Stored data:
(* ===== verification/System.v ===== *)
(** The client and the server together.

    A client and one session of a server that exchange whole messages in order: [upstream]
    and [downstream] are the messages written and not yet read. What the transport does to
    the bytes of these messages is the business of [StreamSocket]; [stream_end_to_end] below
    shows that a pair of stream sockets behaves like such a queue, and [TcpSystem] that the
    client and the server over two such sockets behave like this system. *)

From S2P Require Import Prelude Errors MsgpackObject MsgpackUnpack MsgpackAdaptor Message StreamParser Compressor StreamSocket Future Client MethodServer ServerBase Server.
From stdpp Require Import gmap.

Open Scope Z_scope.

Section rpc.
Context {H W T R : Type} `{TupleRoundTrip T} `{RoundTrip R}.

(** The method of the server, the session, and the handler that the user attaches to the
    future of a call. *)
Context (f : T → W → result R * W) (n : std_string) (s : session) (hd : T → loc → H).

(** The text of an exception, as the error of a response. *)
Definition error_text (e : exn) : std_string := String.list_byte_of_string (exception_ops.what e).

Definition response_of (id : msgid_t) (r : result R) : result message_data :=
  match r with
  | Ok x => pack_response id x
  | Throw e => pack_error_response id (error_text e)
  end.

(** The call that the handlers of a typed future get for an outcome of the method. *)
Definition outcome_call (r : result R) : typed_call R :=
  match r with
  | Ok x => on_success x
  | Throw e => on_failure (error_info_ops.make_with_data error_code.unexpected_error
      "error on server" (Some (pack_object (STR (error_text e)))))
  end.

(** Outcomes that a message can carry. *)
Definition sendable (r : result R) : bool :=
  match r with
  | Ok x => packable x && fits (object_of x)
  | Throw e => packable (error_text e)
  end.

Definition callable (args : T) : bool :=
  packable (mk_tuple args) && fits (ARRAY (objects_of args)).

Context (f_sendable : ∀ args w, sendable (f args w).1 = true).
Context (R_throws : ∀ o e, convert (T := R) o = Throw e → e = msgpack_type_error).
Context (n_packable : packable n = true).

--- WHAT TO DO ---
Please repeat every entry, exactly as it was written.

--- REPLY ---
(* ===== verification/System.v ===== *)
(** The client and the server together.

    A client and one session of a server that exchange whole messages in order: [upstream]
    and [downstream] are the messages written and not yet read. What the transport does to
    the bytes of these messages is the business of [StreamSocket]; [stream_end_to_end] below
    shows that a pair of stream sockets behaves like such a queue, and [TcpSystem] that the
    client and the server over two such sockets behave like this system. *)

From S2P Require Import Prelude Errors MsgpackObject MsgpackUnpack MsgpackAdaptor Message StreamParser Compressor StreamSocket Future Client MethodServer ServerBase Server.
From stdpp Require Import gmap.

Open Scope Z_scope.

Section rpc.
Context {H W T R : Type} `{TupleRoundTrip T} `{RoundTrip R}.

(** The method of the server, the session, and the handler that the user attaches to the
    future of a call. *)
Context (f : T → W → result R * W) (n : std_string) (s : session) (hd : T → loc → H).

(** The text of an exception, as the error of a response. *)
Definition error_text (e : exn) : std_string := String.list_byte_of_string (exception_ops.what e).

Definition response_of (id : msgid_t) (r : result R) : result message_data :=
  match r with
  | Ok x => pack_response id x
  | Throw e => pack_error_response id (error_text e)
  end.

(** The call that the handlers of a typed future get for an outcome of the method. *)
Definition outcome_call (r : result R) : typed_call R :=
  match r with
  | Ok x => on_success x
  | Throw e => on_failure (error_info_ops.make_with_data error_code.unexpected_error
      "error on server" (Some (pack_object (STR (error_text e)))))
  end.

(** Outcomes that a message can carry. *)
Definition sendable (r : result R) : bool :=
  match r with
  | Ok x => packable x && fits (object_of x)
  | Throw e => packable (error_text e)
  end.

Definition callable (args : T) : bool :=
  packable (mk_tuple args) && fits (ARRAY (objects_of args)).

Context (f_sendable : ∀ args w, sendable (f args w).1 = true).
Context (R_throws : ∀ o e, convert (T := R) o = Throw e → e = msgpack_type_error).
Context (n_packable : packable n = true).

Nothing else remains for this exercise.